WHAT TO DO -
Return exactly the lines below, starting with the one that has "exists k', (activate" and going on through the one that has "res_data (guardExit u".
•••••
(** X10: a negative [benchmark_time_sec] is refused by [time.sleep] only
    after the workers have been started: [run_with_async_runner], and
    [run_within_arenas] once its workers are through the barrier, raise
    [ValueError] with every worker started, the stop flag never cleared and
    no worker joined. *)
Theorem negative_window_leaves_workers_running (w : world) (arena_size n : Z)
    (bts chill : Q) :
  (bts < 0)%Q ->
  run_with_async_runner w arena_size (Some n) bts chill
  = ([RunnerCreated false; RunnerInitialized]
       ++ map (fun idx => Started (AsyncRunnerRoutine idx)) (range n),
     Raise ValueError) /\
  (0 <= n ->
   (forall idx, In idx (range n) -> reaches_loop (fate_of w idx) = true) ->
   run_within_arenas w arena_size (Some n) bts chill
   = (BarrierCreated (n + 1) :: starts arena_size (range n) ++ [BarrierPassed],
      Raise ValueError)).
Proof.
  intros Hneg. split.
  - apply M_eq; unfold run_with_async_runner.
    + rewrite !events_bind_emit. cbn [seq_repeat index_arg].
      rewrite !events_bind_return, events_bind_for_each.
      rewrite sleep_refused, events_bind_raise by assumption.
      rewrite app_nil_r. reflexivity.
    + rewrite result_bind, result_emit, result_bind, result_emit.
      cbn [seq_repeat index_arg].
      rewrite !result_bind_return, result_bind, for_each_emit.
      cbn [result snd].
      rewrite sleep_refused, result_bind_raise by assumption. reflexivity.
  - intros Hn Hall. apply M_eq; unfold run_within_arenas;
      cbn [resolve_arena_num seq_repeat mret M_ret].
    + change (@Return Z n) with (@Return Z n).
      rewrite (events_bind ([], Return n)). cbn [events result fst snd app].
      rewrite !events_bind_return, events_bind_emit, events_bind_for_each.
      rewrite barrier_wait_reached, events_bind_emit by assumption.
      rewrite sleep_refused, events_bind_raise by assumption.
      unfold starts. reflexivity.
    + rewrite (result_bind ([], Return n)). cbn [result snd].
      rewrite !result_bind_return, result_bind, result_emit.
      rewrite result_bind, for_each_emit. cbn [result snd].
      rewrite barrier_wait_reached, result_bind, result_emit by assumption.
      rewrite sleep_refused, result_bind_raise by assumption. reflexivity.
Qed.

Lemma negative_window_leaves_workers_running_witness :
  run_with_async_runner sample_world 1 (Some 2) (-1) 1
  = ([RunnerCreated false; RunnerInitialized]
       ++ map (fun idx => Started (AsyncRunnerRoutine idx)) (range 2),
     Raise ValueError) /\
  run_within_arenas sample_world 1 (Some 2) (-1) 1
  = (BarrierCreated (2 + 1) :: starts 1 (range 2) ++ [BarrierPassed],
     Raise ValueError).
Proof.
  destruct (negative_window_leaves_workers_running sample_world 1 2 (-1) 1)
    as [H1 H2].
  - vm_compute. reflexivity.
  - split; [exact H1|]. apply H2; [lia|].
    intros idx [<-|[<-|[]]]; reflexivity.
Defined.

Ltac peel H :=
  first
    [ progress (cbn [seq_repeat index_arg mul_int] in H;
                rewrite result_bind_return in H; cbv beta in H)
    | rewrite result_bind in H;
      match type of H with
      | context [match result ?m with _ => _ end] =>
          let E := fresh "E" in
          destruct (result m) eqn:E; try discriminate H
      end ].

(** X11: [run_within_arenas] returns figures only from a run in which every
    worker process was started, got through the barrier and exited with
    code 0, and its trace is then: barrier created, workers started in
    order, barrier passed, the window slept, the flag cleared, every worker
    joined and terminated in order, the figures printed, the cool-down
    slept. *)
Theorem within_arenas_success_trace (w : world) (arena_size : Z)
    (arena_num : option Z) (bts chill : Q) (r : Q * Q) :
  result (run_within_arenas w arena_size arena_num bts chill) = Return r ->
  exists n,
    resolve_arena_num (cpu_count w) arena_size arena_num = Return n /\
    0 <= n /\
    (forall idx, 0 <= idx < n -> exists c t, fate_of w idx = Finished c t) /\
    (0 <= bts)%Q /\ (0 <= chill)%Q /\
    events (run_within_arenas w arena_size arena_num bts chill)
    = BarrierCreated (n + 1) :: starts arena_size (range n)
      ++ [BarrierPassed; Slept bts; Stopped] ++ joins (range n)
      ++ [Printed arena_size n r.1 r.2; Slept chill].
Proof.
  intros H. unfold run_within_arenas in H.
  peel H. rewrite result_lift in E. exists a.
  repeat peel H.
  match goal with
  | Eb : result (barrier_wait _ _ _) = Return _ |- _ =>
      pose proof (barrier_wait_inv _ _ _ Eb) as [Hn Hreach]
  end.
  match goal with
  | Es : result (sleep bts) = Return _ |- _ =>
      pose proof (sleep_inv _ _ Es) as Hb
  end.
  assert (forall idx, In idx (range a) -> exitcode (fate_of w idx) = 0) as Hall.
  { intros idx Hidx.
    match goal with
    | Ej : result (for_each _ (fun idx => emit (Joined idx) ≫= _)) = Return _ |- _ =>
        pose proof (for_each_inv _ _ _ Ej idx Hidx) as Hj
    end.
    cbv beta in Hj. rewrite result_bind, result_emit, result_bind in Hj.
    destruct (bool_decide (exitcode (fate_of w idx) = 0)) eqn:Ed;
      [|discriminate].
    apply bool_decide_eq_true in Ed. assumption. }
  split; [assumption|]. split; [assumption|]. split.
  { intros idx Hidx. specialize (Hall idx (proj2 (in_range a idx) Hidx)).
    destruct (fate_of w idx) as [c t| |]; try discriminate.
    exists c, t. reflexivity. }
  split; [assumption|].
  destruct (report_events _ _ _ _ _ _ _ H) as [Hrep Hc].
  split; [assumption|].
  rewrite (within_arenas_events w arena_size arena_num a bts chill E Hn Hall Hb).
  unfold reported. simpl int_slot_of. rewrite Hrep. reflexivity.
Qed.

Lemma within_arenas_success_trace_witness :
  exists n,
    resolve_arena_num (cpu_count sample_world) 1 (Some 2) = Return n /\
    0 <= n /\
    (forall idx, 0 <= idx < n -> exists c t, fate_of sample_world idx = Finished c t) /\
    (0 <= 5)%Q /\ (0 <= 1)%Q /\
    events (run_within_arenas sample_world 1 (Some 2) 5 1)
    = BarrierCreated (n + 1) :: starts 1 (range n)
      ++ [BarrierPassed; Slept 5; Stopped] ++ joins (range n)
      ++ [Printed 1 n (16000 # 160) (5000 # 8); Slept 1].
Proof.
  apply (within_arenas_success_trace sample_world 1 (Some 2) 5 1
           (16000 # 160, 5000 # 8)%Q).
  vm_compute. reflexivity.
Defined.

(** * Properties of the sweep and of the report *)

Section ReportLemmas.

Import Report.
Local Open Scope Z_scope.

Lemma map_seq_offset {A} (f : nat -> A) (s len : nat) :
  map f (seq s len) = map (fun i => f (i + s)%nat) (seq 0 len).
Proof.
  revert s. induction len as [|len IH]; intros s; [reflexivity|].
  simpl. f_equal. rewrite IH, <- seq_shift, map_map.
  apply map_ext. intros i. f_equal. lia.
Qed.
(** ** Billing at the boundaries *)

(** X15.  The charge is one hour's rate for anything up to one hour, also
    when the start time lies after the end time; past [k] full hours and up
    to [k + 1] it is [k + 1] times the rate; it never goes down when the
    end time moves on; and it is NaN when the start time is not a date. *)
Theorem billing_boundaries (now t0 : Z) (rate : N) :
  ((now - t0 ≤ 3600000)%Z →
   computeCharge (DateMs now) (DateMs t0) rate = IntNum (Z.of_N rate)) ∧
  (∀ k, (1 ≤ k)%Z → (k * 3600000 < now - t0 ≤ (k + 1) * 3600000)%Z →
        computeCharge (DateMs now) (DateMs t0) rate
        = IntNum ((k + 1) * Z.of_N rate)) ∧
  (∀ now', (now ≤ now')%Z →
     ∃ a b, computeCharge (DateMs now) (DateMs t0) rate = IntNum a
            ∧ computeCharge (DateMs now') (DateMs t0) rate = IntNum b
            ∧ (a ≤ b)%Z) ∧
  computeCharge (DateMs now) InvalidDate rate = IntNaN.
Proof.
  split_and!; [| | |done].
  - intros He. rewrite computeCharge_valid, Qceiling_hours. f_equal.
    pose proof (Z.div_mod (- (now - t0)) 3600000 ltac:(lia)).
    pose proof (Z.mod_pos_bound (- (now - t0)) 3600000 ltac:(lia)).
    replace (Z.max 1 (- (- (now - t0) / 3600000))) with 1%Z by lia. lia.
  - intros k Hk He. rewrite computeCharge_valid, Qceiling_hours. f_equal.
    pose proof (Z.div_mod (- (now - t0)) 3600000 ltac:(lia)).
    pose proof (Z.mod_pos_bound (- (now - t0)) 3600000 ltac:(lia)).
    replace (Z.max 1 (- (- (now - t0) / 3600000))) with (k + 1)%Z by lia.
    done.
  - intros now' Hle. rewrite !computeCharge_valid, !Qceiling_hours.
    eexists _, _. split_and!; [done|done|].
    pose proof (Z.div_mod (- (now - t0)) 3600000 ltac:(lia)).
    pose proof (Z.mod_pos_bound (- (now - t0)) 3600000 ltac:(lia)).
    pose proof (Z.div_mod (- (now' - t0)) 3600000 ltac:(lia)).
    pose proof (Z.mod_pos_bound (- (now' - t0)) 3600000 ltac:(lia)).
    apply Z.mul_le_mono_nonneg_r; lia.
Qed.

(** ** What a settlement gives back *)

(** X16.  A settlement, by [guardExit] or [completeSession], closes an
    active session of the user: the session keeps its identity and start
    time, ends now and is completed; no other session is touched;
    [max(1, slots)] slots (so at least one, whatever [slots] holds) go back
    to the lot of the session and no other lot changes. *)
Theorem settlement_releases (u l : oid) (now : Z) (d : db)
    (r : db * response) (msg : option string) (i : nat)
    (s' : ParkingSession) :
  r = guardExit u l now d ∨ r = completeSession u now d →
  r.2 = Json 200 true msg (Some (i, s')) →
  ∃ s, sessions d !! i = Some s ∧ user s = u ∧ status s = active
       ∧ same_identity s s' ∧ startTime s' = startTime s
       ∧ endTime s' = Some (DateMs now) ∧ status s' = completed
       ∧ sessions r.1 !! i = Some s'
       ∧ (∀ j, j ≠ i → sessions r.1 !! j = sessions d !! j)
       ∧ occupancy r.1 (parkingLot s)
         = (λ o, o - Z.max 1 (slots s))%Z <$> occupancy d (parkingLot s)
       ∧ (∀ k, k ≠ parkingLot s → lots r.1 !! k = lots d !! k).
Proof.
  intros Hr Hres.
  assert (∃ s lot, sessions d !! i = Some s ∧ user s = u ∧ status s = active
                   ∧ lots d !! parkingLot s = Some lot
                   ∧ s' = settle now (computeCharge (DateMs now) (startTime s)
                                        (pricePerHour lot)) s
                   ∧ sessions r.1 = <[i := s']> (sessions d)
                   ∧ lots r.1 = alter (synced (- slotsToRelease s'))
                                  (parkingLot s) (lots d))
    as (s & lot & Hi & Hu & Hst & Hlot & -> & Hss & Hl).
  { destruct Hr as [-> | ->].
    - destruct (guardExit_cases u l now d)
        as [[_ E]|[(j & s0 & _ & _ & E)|(j & s0 & lot & s1 & Hf & Hlot & -> & Hss & Hl & E)]];
        rewrite E in Hres; try done.
      injection Hres as _ <- <-.
      apply list_find_Some in Hf as (Hj & (Hu & Hpl & Hst) & _).
      exists s0, lot. subst l. by split_and!.
    - destruct (completeSession_cases u now d)
        as [[_ E]|[(j & s0 & _ & _ & E)|(j & s0 & lot & s1 & Hf & Hlot & -> & Hss & Hl & _ & E)]];
        rewrite E in Hres; try done.
      injection Hres as _ <- <-.
      apply list_find_Some in Hf as (Hj & (Hu & Hst) & _).
      exists s0, lot. by split_and!. }
  exists s. split_and!; try done.
  - rewrite Hss. apply list_lookup_insert_eq. by eapply lookup_lt_Some.
  - intros j Hj. rewrite Hss. by apply list_lookup_insert_ne.
  - unfold occupancy. rewrite Hl, alter_synced_lookup, decide_True, Hlot by done.
    cbn. rewrite <- slotsToRelease_max. by f_equal.
  - intros k Hk. rewrite Hl, alter_synced_lookup. by rewrite decide_False.
Qed.

(** ** A guard entry, then a guard exit *)

(** X17.  After a guard entry for a user at a lot, a guard exit for the
    same user and lot never answers 404: it answers 200 when the lot
    exists, and fails with an internal error when it does not. *)
Theorem guardEntry_then_guardExit (u l : oid) (now now' : Z) (d : db) :
  res_code (guardExit u l now' (guardEntry u l now d).1).2 ≠ Some 404
  ∧ (is_Some (lots d !! l) →
     res_code (guardExit u l now' (guardEntry u l now d).1).2 = Some 200)
  ∧ (lots d !! l = None →
     guardExit u l now' (guardEntry u l now d).1
     = ((guardEntry u l now d).1, NextError null_deref)).
Proof.
  assert (∃ i s, sessions (guardEntry u l now d).1 !! i = Some s
                 ∧ active_at u l s) as (i & s & Hi & Hact).
  { unfold guardEntry.
    destruct (findLatest _ _ _) as [[k s0]|] eqn:Hf.
    - apply findLatest_Some in Hf as (k' & -> & Hk & (Hu & Hl & _) & _).
      exists k', (activate now s0). cbn [fst plus]. autorewrite with store.
      split; [|done].
      apply list_lookup_insert_eq. by eapply lookup_lt_Some.
    - exists (length (sessions d)), (activate now (schemaSession now u l None)).
      rewrite ParkingSession_create_valid by done; cbn [fst]. autorewrite with store. split; [|done].
      rewrite lookup_app_r by done. by rewrite Nat.sub_diag. }
  assert (lots (guardEntry u l now d).1 !! l = None ↔ lots d !! l = None)
    as Hdom.
  { destruct (effect_lots _ _ (guardEntry_effect u l now d))
      as [->|(id & dl & ->)]; [done|].
    rewrite alter_synced_lookup. case_decide; [|done].
    by destruct (lots d !! l). }
  destruct (guardExit_cases u l now' (guardEntry u l now d).1)
    as [[Hnone _]|[(j & s1 & Hf & Hlot & E)|(j & s1 & lot & s2 & Hf & Hlot & _ & _ & _ & E)]].
  - exfalso. eapply list_find_None_iff in Hnone; [|by eapply list_elem_of_lookup_2].
    done.
  - apply list_find_Some in Hf as (_ & (_ & Hl1 & _) & _).
    rewrite Hl1 in Hlot. apply Hdom in Hlot.
    rewrite E. split_and!; [done| |done]. rewrite Hlot. by intros [? ?].
  - apply list_find_Some in Hf as (_ & (_ & Hl1 & _) & _).
    rewrite Hl1 in Hlot. rewrite E. split_and!; [done|done|].
    intros Hno%Hdom. by rewrite Hno in Hlot.
Qed.

(** ** Which requests notify *)

(** X18.  [startSession], [bookParking] and [completeSession] never write
    a notification.  [guardEntry] always writes one "checkin" notification
    for the user, naming the lot and the session it answers with, and
    [guardExit] writes one "checkout" notification exactly when it
    succeeds. *)
Theorem notification_emission (now : Z) (d : db) :
  (∀ u l vt, notifications (startSession u l vt now d).1 = notifications d) ∧
  (∀ u b, notifications (book u b now d).1 = notifications d) ∧
  (∀ u, notifications (completeSession u now d).1 = notifications d) ∧
  (∀ u l, ∃ n s,
     notifications (guardEntry u l now d).1 = notifications d ++ [n]
     ∧ n_type n = "checkin" ∧ n_user n = u ∧ n_parkingLot n = Some l
     ∧ res_data (guardEntry u l now d).2 = Some (n_session n, s)) ∧
  (∀ u l,
     if succeeded (guardExit u l now d).2
     then ∃ n s,
       notifications (guardExit u l now d).1 = notifications d ++ [n]
       ∧ n_type n = "checkout" ∧ n_user n = u ∧ n_parkingLot n = Some l
       ∧ res_data (guardExit u l now d).2 = Some (n_session n, s)
     else notifications (guardExit u l now d).1 = notifications d).
Proof.
  split_and!.
  - intros u l vt. unfold startSession. destruct (list_find _ _); [done|].
    rewrite ParkingSession_create_valid by done; cbn [fst]. by autorewrite with store.
  - intros u b. destruct (succeeded (book u b now d).2) eqn:Hok.
    + destruct (bookParking_done u b now d Hok)
        as (id & lot & s & _ & _ & _ & _ & _ & _ & _ & ->). done.
    + by rewrite bookParking_failed.
  - intros u.
    destruct (completeSession_cases u now d)
      as [[_ E]|[(i & s & _ & _ & E)|(i & s & lot & s' & _ & _ & _ & _ & _ & Hn & _)]];
      rewrite ?E; done.
  - intros u l. unfold guardEntry.
    destruct (findLatest _ _ _) as [[i s0]|];
      rewrite ?ParkingSession_create_valid by done;
      cbn [fst snd res_data]; eexists _, _;
      autorewrite with store; by split_and!.
  - intros u l. unfold guardExit, populate.
    destruct (list_find _ _) as [[i s]|]; [|done].
    destruct (lots d !! parkingLot s) as [lot|]; [|done].
    cbn [fst snd succeeded res_data]. eexists _, _.
    autorewrite with store. by split_and!.
Qed.

End Lifecycle.

(** * The life cycle at work *)

Lemma status_synced_sample : status_synced Sample.store.
Proof.
  intros k l Hl. unfold Sample.store in Hl. cbn [lots] in Hl.
  apply lookup_singleton_Some in Hl as [_ <-]. reflexivity.
Defined.

Lemma within_capacity_sample : within_capacity Sample.store.
Proof.
  intros k l Hl. unfold Sample.store in Hl. cbn [lots] in Hl.
  apply lookup_singleton_Some in Hl as [_ <-]. cbn. lia.
Defined.

Lemma session_life_cycle_witness :
  sessions Sample.booked !! 0 = Some Trace.the_booking
  ∧ ∃ s', sessions (run Sample.no_number Sample.no_date Trace.visit
                      Sample.booked) !! 0 = Some s'
          ∧ same_identity Trace.the_booking s'
          ∧ rtc transition booked (status s').
Proof.
  split; [reflexivity|].
  exact (session_life_cycle Sample.no_number Sample.no_date Trace.visit
           Sample.booked 0 Trace.the_booking eq_refl).
Defined.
•••••
REPLY TO THE TASK -
      exists k', (activate now s0). cbn [fst plus]. autorewrite with store.
      split; [|done].
      apply list_lookup_insert_eq. by eapply lookup_lt_Some.
    - exists (length (sessions d)), (activate now (schemaSession now u l None)).
      rewrite ParkingSession_create_valid by done; cbn [fst]. autorewrite with store. split; [|done].
      rewrite lookup_app_r by done. by rewrite Nat.sub_diag. }
  assert (lots (guardEntry u l now d).1 !! l = None ↔ lots d !! l = None)
    as Hdom.
  { destruct (effect_lots _ _ (guardEntry_effect u l now d))
      as [->|(id & dl & ->)]; [done|].
    rewrite alter_synced_lookup. case_decide; [|done].
    by destruct (lots d !! l). }
  destruct (guardExit_cases u l now' (guardEntry u l now d).1)
    as [[Hnone _]|[(j & s1 & Hf & Hlot & E)|(j & s1 & lot & s2 & Hf & Hlot & _ & _ & _ & E)]].
  - exfalso. eapply list_find_None_iff in Hnone; [|by eapply list_elem_of_lookup_2].
    done.
  - apply list_find_Some in Hf as (_ & (_ & Hl1 & _) & _).
    rewrite Hl1 in Hlot. apply Hdom in Hlot.
    rewrite E. split_and!; [done| |done]. rewrite Hlot. by intros [? ?].
  - apply list_find_Some in Hf as (_ & (_ & Hl1 & _) & _).
    rewrite Hl1 in Hlot. rewrite E. split_and!; [done|done|].
    intros Hno%Hdom. by rewrite Hno in Hlot.
Qed.

(** ** Which requests notify *)

(** X18.  [startSession], [bookParking] and [completeSession] never write
    a notification.  [guardEntry] always writes one "checkin" notification
    for the user, naming the lot and the session it answers with, and
    [guardExit] writes one "checkout" notification exactly when it
    succeeds. *)
Theorem notification_emission (now : Z) (d : db) :
  (∀ u l vt, notifications (startSession u l vt now d).1 = notifications d) ∧
  (∀ u b, notifications (book u b now d).1 = notifications d) ∧
  (∀ u, notifications (completeSession u now d).1 = notifications d) ∧
  (∀ u l, ∃ n s,
     notifications (guardEntry u l now d).1 = notifications d ++ [n]
     ∧ n_type n = "checkin" ∧ n_user n = u ∧ n_parkingLot n = Some l
     ∧ res_data (guardEntry u l now d).2 = Some (n_session n, s)) ∧
  (∀ u l,
     if succeeded (guardExit u l now d).2
     then ∃ n s,
       notifications (guardExit u l now d).1 = notifications d ++ [n]
       ∧ n_type n = "checkout" ∧ n_user n = u ∧ n_parkingLot n = Some l
       ∧ res_data (guardExit u l now d).2 = Some (n_session n, s)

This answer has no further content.